CFL Pass

Talks continue as Argos hold out hope NFL's T.J. Jones suits up

The back and forth between the CFL and the players association continue as T.J. Jones remains in football limbo.

At stake is whether the veteran NFL receiver will get a chance to follow in his dad Andre’s footsteps by playing three-down football.

The Argos are certainly keen on a resolution, having come to terms with Jones on a deal that will reportedly pay him $200,000, pocket change when compared to what established receivers earn in the NFL.

In the case of Jones, the amount represents market value in the CFL, with more than a handful of teams expressing interest in his services when the league’s free-agent window opened last month.

No contract has been filed because the current collective bargaining agreement limits the 27-year-old Winnipeg native to what is essentially a rookie scale, despite the fact he has been on an NFL roster the past six years, five with the Detroit Lions and 2019 with the New York Giants, while earning a full pension.

The union held a conference call Wednesday featuring executive director Brian Ramsay, whose CFL career involved a stop in Toronto, and newly appointed president Solomon Elimimian.

Not surprisingly, the Jones issue was front and centre.

“We’re trying to find a solution to it right now,’’ said Ramsay. “Discussions are very active. I’m always hesitant to say that something is imminent, but we are engaged with the league. We anticipate more discussions (Wednesday).”

Ramsay did acknowledge how the union and league have exchanged proposals on how to best deal with the situation.

Perhaps the whole affair can be chalked up to one of those unintended circumstances when a new collective bargaining agreement gets hashed out between a league such as the CFL and its players association.

The current language doesn’t apply to many, but it has impacted Jones and the Argos, who are said to be optimistic that a resolution will soon be reached.

Ramsay is looking for fairness by maintaining the integrity of the CBA and the fact that the two sides continue to talk must be viewed as a positive.

“I’m confident that we’ll get somewhere,’’ said Ramsay.

For obvious reasons, he wasn’t about to get into the specifics. But suffice to say Jones is hoping for clarity as he weighs his options.

There’s no way he’ll be donning an Argos jersey if the current language remains and an exception isn’t made that properly takes into account his service time in the NFL and the compensation he merits.

If he does line up for the Argos, Jones is ineligible for rookie honors and yet, at least based on the current language, he’ll have to play under a rookie salary.

In other words, it makes no sense.

On the surface, it seems the new CBA was intended for Canadian university players who attend an NFL camp only to return to Canada.

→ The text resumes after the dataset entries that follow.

(* ===== verification/Prelude.v ===== *)
(** * A verification development for libp2p-kv-raft

    The program is a replicated key-value store.  A node keeps a SQLite table
    ([src/pkg/store]), changes it only by applying raft log entries
    ([src/pkg/kvfsm]), and serves requests of its local operator and of remote
    peers ([src/pkg/daemon]).  Reserved keys hold the cluster's own records:
    groups, commands, group-command and peer-group relations, members, invites,
    stations.  Messages, record payloads, keys and transactions are encoded by
    [src/pkg/shmevent] and [src/pkg/logrecord].

    Files, in dependency order, and the code they model:

    - Prelude: bytes, machine integers, byte order, Go's slicing with its
      panics, errors and [errors.Is], the result type [gores] (a value, an
      error or a panic), tactics and hints.
    - Store: [store.go] -- the table as a finite map, the committed and the
      transaction view, one fault per database call taken from a schedule,
      scans, [WithTx], [DumpAll], [LoadAll].
    - StoreLogic: a specification logic over the table: what a computation reads
      ([Reads]), does in a transaction ([TxSteps]) and refines ([Refines]).
    - Snapshot: [Persist] and [Restore] of [fsm.go], and their theorems.
    - SystemKeys, Payloads, LogRecord, Txn: the codecs of [pkg/shmevent] and
      [pkg/logrecord] (keys, records, log keys, transactions).
    - Fsm: [fsm.go], [fsm_acl.go], [fsm_cascade.go], [fsm_encoding.go] -- every
      operation of [Apply].  FsmSpec is its abstract specification on the table,
      FsmProps relates the two, FsmInvariants holds the refinement, the
      invariants and a replica that catches up from a snapshot, FsmOps the
      behaviour of each operation.
    - Hex: the text of tokens.
    - Events: the messages of [pkg/shmevent] as a sum with the source's
      constructors, their builders, the envelope (CRC, signature) and registry.
    - Stream: readers and streams, the framing of [channel.go] and the chunks of
      the data plane's rings in [chandata.go], with writes that fail half-way.
      Quota: [quota.go] and the limits of [host.go].  Session: the sessions of
      [channel.go], their table and its reaper.
    - Node: the state of [daemon.Node] a handler touches, the monad [D] over it,
      raft, the network, the libp2p host, the rings and the random source as
      schedules of replies, the log of calls, and the class [Env] of what the
      node is configured with.
    - Acl: [acl.go].  Forward: [forward.go], [raft_lifecycle.go] and the write
      path of [daemon.go].  Dial: address resolution, relay candidates and
      retrying dials of [daemon.go] and [host.go].  Join: joining, invites,
      recruiting.  Execute: notifications and redemption of execution invites.
      Remote: submitting a command to another cluster and reading its log page
      by page.  Channel: handshake, reading and uploading goroutines and the
      operator's requests of [channel.go], and the relay gate.  Handler:
      [handleShmEvent] with its whole switch, and [handleClientStream].
    - HandlerProps (what a remote caller can make a node do), NodeInvariants (the
      invariant of a node under any traffic), ForwardProps, JoinProps,
      ReadProps, ExecuteProps, NodeSafety (no input panics), ChannelProps (two
      nodes and a channel), RemoteProps (two nodes and a log).
    - Ipc: [pkg/ipc/ipc.go] -- [Call], [CallRaw] and the loop of [Serve] as turns of
      a transition system over named shared-memory segments.  IpcProps: its
      invariant under every interleaving.  IpcNode: the node behind it.
    - Client: [pkg/shmclient] -- sessions and every method of them, over one atomic
      round trip, in which a request under the id of the one before it gets the answer
      of the one before it.  ClientProps: what they promise, and that the transport
      implements the round trip.
    - Calendar: instants, civil dates and their text, zones, and how [time.Date] finds an
      instant for a reading of the clocks of a zone, as Go's [time] has them.
      Cron: [examples/croncmd/spec.go] -- cron expressions, their masks and the
      search for the next fire.  CronParse: the parser against its grammar.
      CronProps: the search.  Scheduler: [croncmd.go], [scheduler.go],
      [history.go] and the in-process store of [store.go], as programs over the
      store's interface.  SchedulerProps: any number of schedulers over one
      store.  SchedulerRun: one undisturbed pass, and zones that turn their
      clocks.  CronStore: the store of
      [store.go] on a node, through the client library.
    - Files: programs over files, the disk they act on (names and files, so that
      two names can share one), and a logic for the states they go through.
      Registry and RegistryProps: [pkg/registry], every operation, against a map
      and a selection.  IpcToken and IpcTokenProps: the secret of a node's local
      channel ([pkg/ipc/token.go]), made by whichever process comes first.
    - Base64: the text of tickets.  Kvctl: the operator's commands of [pkg/kvctl]
      on the node selected in the registry, over the disk, the client library, a
      clock and a random source.  Dispatch: [dispatch.go], the dispatcher over an
      interface of the command log.  Tickets: invites, signed tickets, relay nodes
      and the smaller commands.  KvctlProps: listings and the local permission check against
      the node's table.  DispatchProps: the dispatcher on a command log whose calls
      fail and whose entries carry the time of the machine's clock.  TicketsProps: what a ticket vouches for.
    - RelRecord: [examples/relations] -- entities, keys and signed records.  RelStore:
      its backend and store, as programs over one atomic write and one ordered
      read.  RelChain: the chain of events and its verifier.  RelJournal and
      RelSign: the log book's operations.  RelRun: programs that only read.
      RelChainProps: what a verified book shows.  RelIssue, RelChainTxn and
      RelWriters: which transactions an operation can issue, whatever it reads.
      RelConc and RelConcProps: any number of writers, interleaved in any way.
      RelSchedule: schedules that can be run.  RelNode: the backend on a node.
    - Witnesses, RegistryWitnesses, CronWitnesses, KvctlWitnesses and RelWitnesses: concrete nodes, tables and messages on which the hypotheses of
      the theorems hold.

    What the theorems show.  The state machine refines its specification under
    every schedule of database faults, atomically; a replica that restores a snapshot
    and applies the entries after it is where the others are; tables the entries of
    honest nodes lead to keep their list caps and unique group names; transactions are
    compare-and-swap; cascades, confirmations, invites and command requests do
    exactly what they should; every codec round-trips.  A node keeps its
    invariant under any traffic, never panics while its host has an address, confines strangers and non-voters
    in what they can write and read, forwards writes faithfully and answers what
    it was asked.  What one side of a channel sends the other side receives,
    whatever the pieces it arrives in, up to the first chunk the quota refuses; only
    authenticated chunks get into an
    inbox, only authorised peers get a channel, an upload is forwarded whole
    before a half-close; the pages of a remote log are its records, each once.
    Local calls are atomic under every interleaving of the two processes when
    their ids differ, and a value the operator writes through the local
    transport is the value it reads.  The client's calls are what the transport
    does; while consecutive ids differ a scan returns exactly its window of the range and a compare-and-swap
    swaps exactly when it should.  The registry's files hold one of the states of
    the operation under way at every moment, whatever fails, and all processes
    that race for a node's secret get the same one.  The operator's own check of
    a command's permissions is the state machine's; as long as the clock of its machine goes
    forward the dispatcher runs a handler exactly once per request and result that could not be written, never for a
    request that is handled, and the instance's log on the node decides what is;
    a ticket opens to what was signed, and an accepted one is signed by the peer
    its address names.  A cron expression means what its grammar says,
    and, in zones that keep one offset, the next fire is the first minute that matches,
    a pass of the scheduler submits exactly what is due and not yet claimed, schedulers that join, crash,
    stall and see operations fail or get lost never submit a fire twice as long
    as no pass works with a reading of the clock older than the windows allow,
    and the store on a node does what the in-process store does.  A log book that
    verifies is what its chain of events says, signed throughout, and its head
    digest commits to all of those events; however writers interleave, and whatever is
    reported as failed, the events stay one chain without gaps and none is ever
    changed.  Some theorems state what the code does where it does not do what it means:
    [ring_timeout_desync], [second_data_ready_panics], [ipc_id_reuse_loses_request],
    [huge_step_wraps], [public_access_exceeds_cap], [forward_txn_bypass],
    [late_dump_diverges], [no_address_panics], [clock_back_runs_again],
    [repeated_hour_goes_back], [repeated_hour_never_ends], [skipped_midnight_never_ends],
    [pass_never_returns], [truncation_undetected], [unchained_strike_verifies],
    [chain_freezes] and [signoff_count_stale].

    Bounds and fuel.  Integers are [Z] with their wrap-around written out
    ([u16], [u32], [u64], [s64]); lengths in encodings are bounded where the
    code truncates them.  Loops over a byte string use its length plus one as
    fuel; the polling loops of the write path take one step per element of the
    schedule of raft views, which the code's deadline bounds.  The reading loop
    of a channel has one step more than the stream has bytes (a frame has at
    least its four bytes of length), the uploading loop one more than the ring
    has bytes, the paging loop one more than the network has replies left;
    [channel_delivery], [upload_forwards] and [remote_log_paging] prove that
    with this fuel the loops return their result.  The search for the next fire
    has one step per minute of its five years, which [next_is_first_match] shows to be
    enough in a zone that keeps its offset; in other zones it may not end, and a program
    that comes to such a search is the program that does not return ([Spin]).  An operator's listing takes as many
    turns as the node has rows, and one, which [eachRow_run] shows to be enough; the loop that fills a mask has
    200, which [parse_spec_well_typed] shows to be enough although its sum can
    wrap around.  Programs over files are finite trees; a caller of the local
    channel's secret takes at most 73 steps.  The walks over the versions of a line
    count down from the code's own bound of 1000, the retries of a log book from
    its 8.

    Goroutines.  A goroutine that reads blocks until more arrives; the model
    runs it as far as it can go at every arrival, so the order of arrivals on
    the channels of a node is an arbitrary sequence of inputs ([inbound]).  A
    session that is taken out of the table is dropped: its stream is closed and
    nothing of it can be observed.

    Parameters.  Ed25519, SHA-256, the Cap'n Proto serialisation, libp2p identities,
    JSON, the contents of the zone database, multiaddresses, the token bucket, and to the
    node the registry's file are not part of this repository's own code (or are
    I/O): they are fields of [Env], [CronEnv], [RegistryEnv], [KvctlEnv] and [RelEnv] or section variables, and hypotheses about them state their documented behaviour.

    Not modelled: the raft library and its transport, sockets, the shared-memory ring library (a
    segment holds a whole message, which its 32 KiB allow), the
    names of local segments and the Android variant of the local transport, the
    generated Cap'n Proto accessors (the sum [Event] stands for them), the
    construction of the libp2p host and the start of the process, the parts of [pkg/kvctl] that start, resume and stop
    node processes, back up and restore, and use channels, command line tools, mobile
    bindings, the genealogy, the rendering and the commands of the log book example
    and the test harness. *)

From Stdlib Require Export ZArith Lia.
From Stdlib Require Strings.Byte Strings.String.
From stdpp Require Export base list gmap countable sorting strings.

Even though the thought of playing in the CFL and being reunited with former Notre Dame teammate and cousin DaVaris Daniels — the former Stampeders wide receiver who was one of the Boatmen’s key off-season signings — is appealing, Jones has to take care of his family.

From what can be gleaned, NFL offers have been forwarded, but it’s unclear how much longer teams down south will covet him. In other words, Jones has been forced to play the waiting game, which is unfortunate.

Jones’ godfather is former Argos receiver/returner Rocket Ismail, who left Notre Dame to sign his first pro contract in Toronto in 1991.


Two years ago, the Argos selected offensive lineman Ryan Hunter with their first-round pick in the CFL draft knowing full well the native of North Bay would likely join an NFL team.

He signed with Kansas City and was on the active roster when the Chiefs won their first Super Bowl in 50 years last month, beating the San Francisco 49ers.

Chiefs head coach Andy Reid is said to be a big fan of Hunter and it’s unlikely the Argos will ever get their hands on the versatile lineman.

But he, too, assuming he suddenly becomes available, will be subject to the new CBA, and its salary limitations, as it currently stands.

Under then-GM Jim Popp, the Argos had seven picks in the 2018 draft. Nelkas Kwemo (18th overall) and Regis Cibasu (20th overall) are the only players on Toronto’s active roster.

For those fans of football history, the late great Greg Mohns used Toronto’s ninth overall pick to select offensive lineman Nick Kaczur in 2005, a Brantford native who would play for the New England Patriots and appear in a Super Bowl.


By agreeing to terms with both Jones and Daniels, the Argos effectively closed the door on bringing back wide receiver Derel Walker, whom they signed last year in free agency.

Walker has been linked this off-season to both the B.C. Lions and Winnipeg Blue Bombers, but no deal has been negotiated.

Many in the CFL believe Walker will eventually land with a team when all is said and done.


Veteran defensive back Alden Darby Jr. has returned to his native California after spending most of the off-season in Toronto.

Darby joined the Argos in 2017 and has experienced the highs of a Grey Cup championship and the lows of back-to-back four-win seasons.

When he returns for training camp in May, the entire defence, schematically and personnel, will be completely different.

Darby is hoping to shed weight by adopting a vegan diet.

One of his off-season training partners is Pittsburgh Steelers receiver JuJu Smith-Schuster.